The Indian community in Antwerp used to do a fantastic Diwali fireworks-cum-lights-on-the-river extravaganza.
Who are we to judge what’s right or wrong with the last wishes of anybody? As long as it isn’t dangerous or against the law I don’t see the problem. Funeral celebrations differ all around the world. Current ‘traditional’ Western practices were drummed up someone at some time. Whose to say they were right?
Unsurprisingly increasing numbers opting for unattended cremation. My dads family have been atheists for generations and before he died (still solving the Times crossword at 98) he made it clear to me he wanted as little ‘wasted’ as possible on his funeral so we went for unattended cremation which cost around £700 plus a wider family lunch/event to talk about him and celebrate his life a few months later - which his grandchildren’curated’. Much better use of money and more appropriate for him and comforting for all of us!
Thats how I feel too. Would rather the family spend the money on other things than pay for fancy ceremonies that only line the pockets of the funeral directors and the government eventually with concessions for burials or columbariums. Have been to the traditional french funeral many times, the big van hearse, the uniforms, the religious claptrap I don’t adhere to and then the internment and finally the croissant and coffee in the local hall. No emotions whatsoever, just a lot of repeating words and religious stuff, not even a photo of the deceased or a eulogy spoken, all to standard practice every time. Cremations now more popular in France, who can afford getting on for €20,000 for a funeral including digging out a family caveaux?
Worth considering that for some of those left, a funeral can be a helpful time of closure and release, that wouldn’t happen if there were just a quick disposal and party after. Of course we should respect the wishes of the deceased, but we also need to consider the needs of the living.

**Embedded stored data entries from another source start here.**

Lemma by_rank_descent_spec n p r :
  n <= level sl -> (0 < n -> tall cs (n - 1) p) -> p <= r -> 0 < r -> r <= length cs -> (0 < n \/ p < r) ->
  by_rank_descent n (Z.of_nat r) (idat cs p) (Z.of_nat p) sl = Some (if decide (n = 0) then None else Some (idat cs r)).
Proof.
  intros Hn Tp Hp Hr0 Hr Hpos. revert p Tp Hp Hpos. induction n as [|i IH]; intros p Tp Hp Hpos; [done|]. cbn [by_rank_descent].
  pose proof (walk_spec R (fun _ t => Some (bool_decide (t <= Z.of_nat r)%Z)) i p r 0 ltac:(lia)) as Hw. rewrite !Z.add_0_r in Hw.
  rewrite Hw; [clear Hw|replace i with (S i - 1) by lia; apply Tp; lia|done|].
  2:{ intros q c _ Hc _. f_equal. apply bool_decide_ext. lia. }
  cbn [mbind option_bind]. pose proof (pred_le R i r ltac:(lia)) as Hpl. destruct (decide (Z.of_nat _ = _ /\ _)) as [Hd|Hd].
  - destruct Hd as [Hd _]. by replace (pred_of cs i r) with r by lia.
  - assert (pred_of cs i r <> r) as Hne by (intros E; apply Hd; rewrite E; split; [done|]; rewrite (id_head R); lia).
    destruct i as [|i]; [by rewrite (pred_zero R) in Hne|]. rewrite IH; [done|lia|intros; apply (pred_tall R); lia|lia|lia].
Qed.

Lemma node_by_rank_spec k : node_by_rank k sl = Some (if decide (k < length cs) then Some (idat cs (S k)) else None).
Proof.
  unfold node_by_rank. rewrite (rep_len _ _ R). case_decide as Hk; [by rewrite decide_False by lia|]. rewrite (decide_True (P := k < _)) by lia.
  pose proof (rep_level _ _ R). replace (Z.of_nat k + 1)%Z with (Z.of_nat (S k)) by lia.
  pose proof (by_rank_descent_spec (level sl) 0 (S k)) as Hd. change (idat cs 0) with HEAD in Hd. change (Z.of_nat 0) with 0%Z in Hd.
  rewrite Hd by (lia || (intros; apply tall_head; lia)). by rewrite decide_False by lia.
Qed.

Lemma item_at q : q < length cs -> exists x, items cs !! q = Some x /\ item (idat cs (S q)) sl = Some x.
Proof.
  intros Hq. destruct (cell_lt q Hq) as [c Hc]. exists (citem c). rewrite items_lookup, Hc. split; [done|].
  destruct (node_item q c Hc) as (n & Hn & Hi & _). unfold item. rewrite Hn. cbn. by rewrite Hi.
Qed.

Lemma by_rank_spec k : by_rank k sl = Some (items cs !! k).
Proof.
  unfold by_rank. rewrite node_by_rank_spec. cbn [mbind option_bind]. case_decide.
  - destruct (item_at k) as (x & -> & ->); [done|]. done.
  - by rewrite lookup_ge_None_2 by (rewrite items_length; lia).
Qed.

Whatever funeral arrangements are made… unless the deceased made clear plans in advance… it is up to the Family to decide… nothing is forced upon them…
and it really does help when a grieving relative can say to themselves… “I’ve done the best I can to give you the send-off you would have wished for…”
One very-elderly local atheist had expressed the wish to “hear the bells ringing” … when he would be on his final journey to the cemetery… the whole family are atheist and didn’t quite know how (or if) this could be arranged as (of course) the bells are in the church…
they ring out as part and parcel for church funerals…,. but…
Long story short… a quiet whisper in the ear of the local bell-ringer… and the bells rang out, gloriously, as the hearse and the family drove by… and it didn’t cost 'em anything …
A friend of ours whose husband died after a long illness in hospital opted for cremation. Although they had not been happy together for several years, she just stood at the end of the coffin in silent contemplation for a few minutes and then Fran and I plus 2 other friends returned to our big village for a menu price meal at her expense.
I had had no issue with the departed though I knew there were problems but we maintained a respectful demeanor to begin with.
Then a large black dog wandered into the room from the garden…and shat on the floor beside us. Tension broken, mood changed, tucked in with difficulty through total hysteria.
Who are really more important at that point. And especially when the death is premature it helps others come to terms with it. We have now been to three massive funerals of people who died well before they should have, and they have all been full of emotion and meaning. For the family it would have been money well spent - and I hate to think how much. All in the cathedral, which I imagine requires a larger donation to the church, as well as the rest.
We have also been to many funerals in the local small church, which are generally led by a local woman who does humanist ceremonies as there is no permanence there. And she makes it very personal to the person who died.
So as long as funerals are about the living, not the dead, then I am all for them.